(** A scanned string ends at its closing quote, so something was read. *)
Lemma scanstring_length (s str rest : pystr) :
  scanstring s = Some (str, rest) -> List.length rest < List.length s.
Proof.
  assert (H : forall n s, List.length s <= n -> forall str rest,
               scanstring s = Some (str, rest) ->
               List.length rest < List.length s).
  { clear; induction n as [|n IH]; intros [|c s1] Hlen str rest H;
      try discriminate H; simpl in Hlen; [lia|].
    cbn [scanstring] in H.
    repeat match type of H with
           | context [if ?b then _ else _] => destruct b
           | context [match ?x with _ => _ end] =>
               lazymatch x with
               | scanstring _ => fail
               | _ => destruct x
               end
           end; try discriminate H;
      try (injection H as _ <-; simpl; lia);
      apply push_inv in H as [str' H]; apply IH in H; simpl in *; lia. }
  intros E. apply (H (List.length s) s (le_n _) _ _ E).
Qed.

Lemma span_digits_length (s d r : pystr) :
  span_digits s = (d, r) -> List.length r <= List.length s.
Proof.
  revert d r; induction s as [|c s IH]; intros d r; simpl.
  - intro H; injection H as _ <-; simpl; lia.
  - destruct (is_digit c).
    + destruct (span_digits s) as [d' r'] eqn:E. intro H; injection H as _ <-.
      specialize (IH _ _ eq_refl). lia.
    + intro H; injection H as _ <-; simpl; lia.
Qed.

Lemma match_integer_length (s ip r : pystr) :
  match_integer s = Some (ip, r) -> List.length r < List.length s.
Proof.
  destruct s as [|c s]; simpl; [discriminate|].
  destruct (c =? 48)%N; [intro H; injection H as _ <-; simpl; lia|].
  destruct (is_digit c); [|discriminate].
  destruct (span_digits s) as [d r'] eqn:E. intro H; injection H as _ <-.
  apply span_digits_length in E. simpl; lia.
Qed.

Lemma match_frac_length (s f r : pystr) :
  match_frac s = Some (f, r) -> List.length r <= List.length s.
Proof.
  destruct s as [|p [|c s]]; simpl; try discriminate.
  destruct ((p =? 46)%N && is_digit c); [|discriminate].
  destruct (span_digits s) as [d r'] eqn:E. intro H; injection H as _ <-.
  apply span_digits_length in E. simpl; lia.
Qed.

Lemma match_exp_length (s x r : pystr) :
  match_exp s = Some (x, r) -> List.length r <= List.length s.
Proof.
  destruct s as [|e s]; simpl; [discriminate|].
  destruct ((e =? 101)%N || (e =? 69)%N); [|discriminate].
  match goal with
  | |- (let (_, _) := ?p in _) = _ -> _ =>
      assert (Hp : List.length (snd p) <= List.length s);
      [|destruct p as [sign s'']]
  end.
  { destruct s as [|c t]; simpl; [lia|].
    destruct ((c =? 43)%N || (c =? 45)%N); simpl; lia. }
  simpl in Hp.
  destruct (span_digits s'') as [[|c0 d] r0] eqn:E; [discriminate|].
  intro H; injection H as _ <-. apply span_digits_length in E. lia.
Qed.

Lemma match_number_length (s rest : pystr) (v : pyval) :
  match_number s = Some (v, rest) -> List.length rest < List.length s.
Proof.
  unfold match_number.
  match goal with
  | |- (let (_, _) := ?p in _) = _ -> _ =>
      assert (Hp : List.length (snd p) <= List.length s);
      [|destruct p as [neg s1]]
  end.
  { destruct s as [|c t]; simpl; [lia|]. destruct (c =? 45)%N; simpl; lia. }
  simpl in Hp.
  destruct (match_integer s1) as [[ip s2]|] eqn:Ei; [|discriminate].
  apply match_integer_length in Ei.
  match goal with
  | |- (let (_, _) := ?p in _) = _ -> _ =>
      assert (Hp3 : List.length (snd p) <= List.length s2);
      [|destruct p as [fr s3]]
  end.
  { destruct (match_frac s2) as [[f r]|] eqn:Ef; simpl;
      [apply match_frac_length in Ef; lia | lia]. }
  simpl in Hp3.
  match goal with
  | |- (let (_, _) := ?p in _) = _ -> _ =>
      assert (Hp4 : List.length (snd p) <= List.length s3);
      [|destruct p as [ex s4]]
  end.
  { destruct (match_exp s3) as [[x r]|] eqn:Ex; simpl;
      [apply match_exp_length in Ex; lia | lia]. }
  simpl in Hp4.
  destruct fr, ex; intro H; injection H as _ <-; lia.
Qed.

Lemma progress_skipn (k : nat) (v : pyval) (c : char) (r : pystr) :
  0 < k -> progress (Scanned v (skipn k (c :: r))) (c :: r).
Proof.
  intro Hk. unfold progress. rewrite length_skipn. simpl List.length. lia.
Qed.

::::::::::

* [Directions for this task] Each line of the listing that contains the word "apply" must be copied.

* [Task answer]
      apply push_inv in H as [str' H]; apply IH in H; simpl in *; lia. }
  intros E. apply (H (List.length s) s (le_n _) _ _ E).
  apply span_digits_length in E. simpl; lia.
  apply span_digits_length in E. simpl; lia.
  intro H; injection H as _ <-. apply span_digits_length in E. lia.
  apply match_integer_length in Ei.
      [apply match_frac_length in Ef; lia | lia]. }
      [apply match_exp_length in Ex; lia | lia]. }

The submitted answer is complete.